[Stored data]
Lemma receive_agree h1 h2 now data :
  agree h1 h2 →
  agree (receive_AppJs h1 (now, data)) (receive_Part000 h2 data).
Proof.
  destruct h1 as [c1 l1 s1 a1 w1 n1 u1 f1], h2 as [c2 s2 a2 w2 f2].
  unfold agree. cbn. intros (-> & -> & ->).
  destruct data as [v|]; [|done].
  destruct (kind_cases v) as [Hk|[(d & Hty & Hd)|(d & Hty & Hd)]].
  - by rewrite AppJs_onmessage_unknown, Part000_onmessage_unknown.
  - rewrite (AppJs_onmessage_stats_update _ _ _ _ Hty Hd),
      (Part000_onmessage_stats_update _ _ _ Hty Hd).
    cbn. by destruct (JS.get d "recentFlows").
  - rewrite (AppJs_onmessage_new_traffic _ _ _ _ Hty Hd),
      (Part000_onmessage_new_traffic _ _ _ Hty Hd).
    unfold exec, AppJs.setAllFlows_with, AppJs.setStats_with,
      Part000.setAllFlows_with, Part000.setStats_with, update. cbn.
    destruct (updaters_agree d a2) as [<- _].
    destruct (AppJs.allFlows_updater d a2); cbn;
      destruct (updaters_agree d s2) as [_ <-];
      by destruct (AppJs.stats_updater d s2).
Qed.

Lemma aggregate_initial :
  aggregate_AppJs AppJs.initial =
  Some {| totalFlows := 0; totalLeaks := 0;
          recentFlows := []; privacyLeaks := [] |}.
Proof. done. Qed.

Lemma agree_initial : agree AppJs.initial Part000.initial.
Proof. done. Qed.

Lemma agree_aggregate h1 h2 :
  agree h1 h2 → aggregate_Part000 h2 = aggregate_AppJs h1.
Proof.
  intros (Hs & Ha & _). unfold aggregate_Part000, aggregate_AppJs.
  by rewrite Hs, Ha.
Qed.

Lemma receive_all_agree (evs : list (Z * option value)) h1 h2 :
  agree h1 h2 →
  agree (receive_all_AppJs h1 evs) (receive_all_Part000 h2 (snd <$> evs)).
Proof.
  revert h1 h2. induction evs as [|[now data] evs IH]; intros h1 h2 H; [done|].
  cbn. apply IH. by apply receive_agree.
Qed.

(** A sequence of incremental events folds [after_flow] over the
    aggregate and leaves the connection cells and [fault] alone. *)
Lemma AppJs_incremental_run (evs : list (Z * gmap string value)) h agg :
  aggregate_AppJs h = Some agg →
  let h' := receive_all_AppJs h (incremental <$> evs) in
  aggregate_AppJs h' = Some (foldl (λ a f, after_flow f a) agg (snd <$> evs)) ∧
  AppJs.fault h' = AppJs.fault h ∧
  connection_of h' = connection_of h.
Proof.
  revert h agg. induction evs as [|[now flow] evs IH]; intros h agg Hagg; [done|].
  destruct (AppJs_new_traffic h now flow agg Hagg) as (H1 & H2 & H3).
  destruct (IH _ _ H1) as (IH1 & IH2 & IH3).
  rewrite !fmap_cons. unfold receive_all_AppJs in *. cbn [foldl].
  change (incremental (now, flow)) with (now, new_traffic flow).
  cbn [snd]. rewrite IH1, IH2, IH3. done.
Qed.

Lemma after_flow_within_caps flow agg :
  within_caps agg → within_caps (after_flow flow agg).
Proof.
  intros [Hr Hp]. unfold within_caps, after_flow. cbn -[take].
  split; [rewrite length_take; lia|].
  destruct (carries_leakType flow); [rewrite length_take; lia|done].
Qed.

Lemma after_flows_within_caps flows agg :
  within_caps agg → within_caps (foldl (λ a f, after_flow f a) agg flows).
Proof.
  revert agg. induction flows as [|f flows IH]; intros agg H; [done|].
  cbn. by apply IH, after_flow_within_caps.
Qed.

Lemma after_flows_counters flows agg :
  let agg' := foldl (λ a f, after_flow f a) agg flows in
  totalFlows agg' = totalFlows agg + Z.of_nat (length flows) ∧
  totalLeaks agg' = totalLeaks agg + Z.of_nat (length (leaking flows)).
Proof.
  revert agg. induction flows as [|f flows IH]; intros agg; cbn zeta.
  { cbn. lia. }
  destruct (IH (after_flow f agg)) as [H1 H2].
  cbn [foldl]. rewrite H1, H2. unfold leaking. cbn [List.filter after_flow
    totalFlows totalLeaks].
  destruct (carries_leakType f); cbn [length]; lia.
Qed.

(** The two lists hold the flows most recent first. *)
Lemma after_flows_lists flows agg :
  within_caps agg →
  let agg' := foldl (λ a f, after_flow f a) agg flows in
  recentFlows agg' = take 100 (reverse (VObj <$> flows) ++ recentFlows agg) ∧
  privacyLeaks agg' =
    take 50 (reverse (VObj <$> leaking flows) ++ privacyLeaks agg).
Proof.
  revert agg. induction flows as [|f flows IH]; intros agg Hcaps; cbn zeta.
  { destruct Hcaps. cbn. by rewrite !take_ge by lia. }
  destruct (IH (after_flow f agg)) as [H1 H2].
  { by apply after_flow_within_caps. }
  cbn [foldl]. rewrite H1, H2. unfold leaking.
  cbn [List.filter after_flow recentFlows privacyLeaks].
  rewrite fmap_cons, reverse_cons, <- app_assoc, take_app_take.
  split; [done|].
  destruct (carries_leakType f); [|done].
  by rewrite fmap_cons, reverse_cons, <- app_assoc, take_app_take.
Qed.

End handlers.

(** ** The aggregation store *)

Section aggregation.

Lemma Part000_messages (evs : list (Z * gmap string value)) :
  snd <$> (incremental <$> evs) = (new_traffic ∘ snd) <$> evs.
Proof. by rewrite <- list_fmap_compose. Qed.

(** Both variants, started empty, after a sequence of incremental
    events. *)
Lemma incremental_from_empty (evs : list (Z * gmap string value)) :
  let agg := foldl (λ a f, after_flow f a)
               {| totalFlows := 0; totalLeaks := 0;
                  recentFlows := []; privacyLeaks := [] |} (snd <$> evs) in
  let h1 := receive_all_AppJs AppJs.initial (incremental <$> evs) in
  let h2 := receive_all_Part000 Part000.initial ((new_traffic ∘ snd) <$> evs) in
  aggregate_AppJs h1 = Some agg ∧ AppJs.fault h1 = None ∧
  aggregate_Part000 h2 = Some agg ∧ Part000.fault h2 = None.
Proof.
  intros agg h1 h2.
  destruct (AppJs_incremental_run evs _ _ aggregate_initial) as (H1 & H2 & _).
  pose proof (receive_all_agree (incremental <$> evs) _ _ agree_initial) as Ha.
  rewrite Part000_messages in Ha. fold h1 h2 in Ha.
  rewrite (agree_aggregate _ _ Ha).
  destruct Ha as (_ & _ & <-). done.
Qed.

YOUR OBJECTIVE
Please return only the lines above, starting at the line that has "split; [done|]." and ending at the line that has "Lemma Part000_messages (evs", keeping both and leaving each one unchanged.

RESULT OF THE EXERCISE
  split; [done|].
  destruct (carries_leakType f); [|done].
  by rewrite fmap_cons, reverse_cons, <- app_assoc, take_app_take.
Qed.

End handlers.

(** ** The aggregation store *)

Section aggregation.

Lemma Part000_messages (evs : list (Z * gmap string value)) :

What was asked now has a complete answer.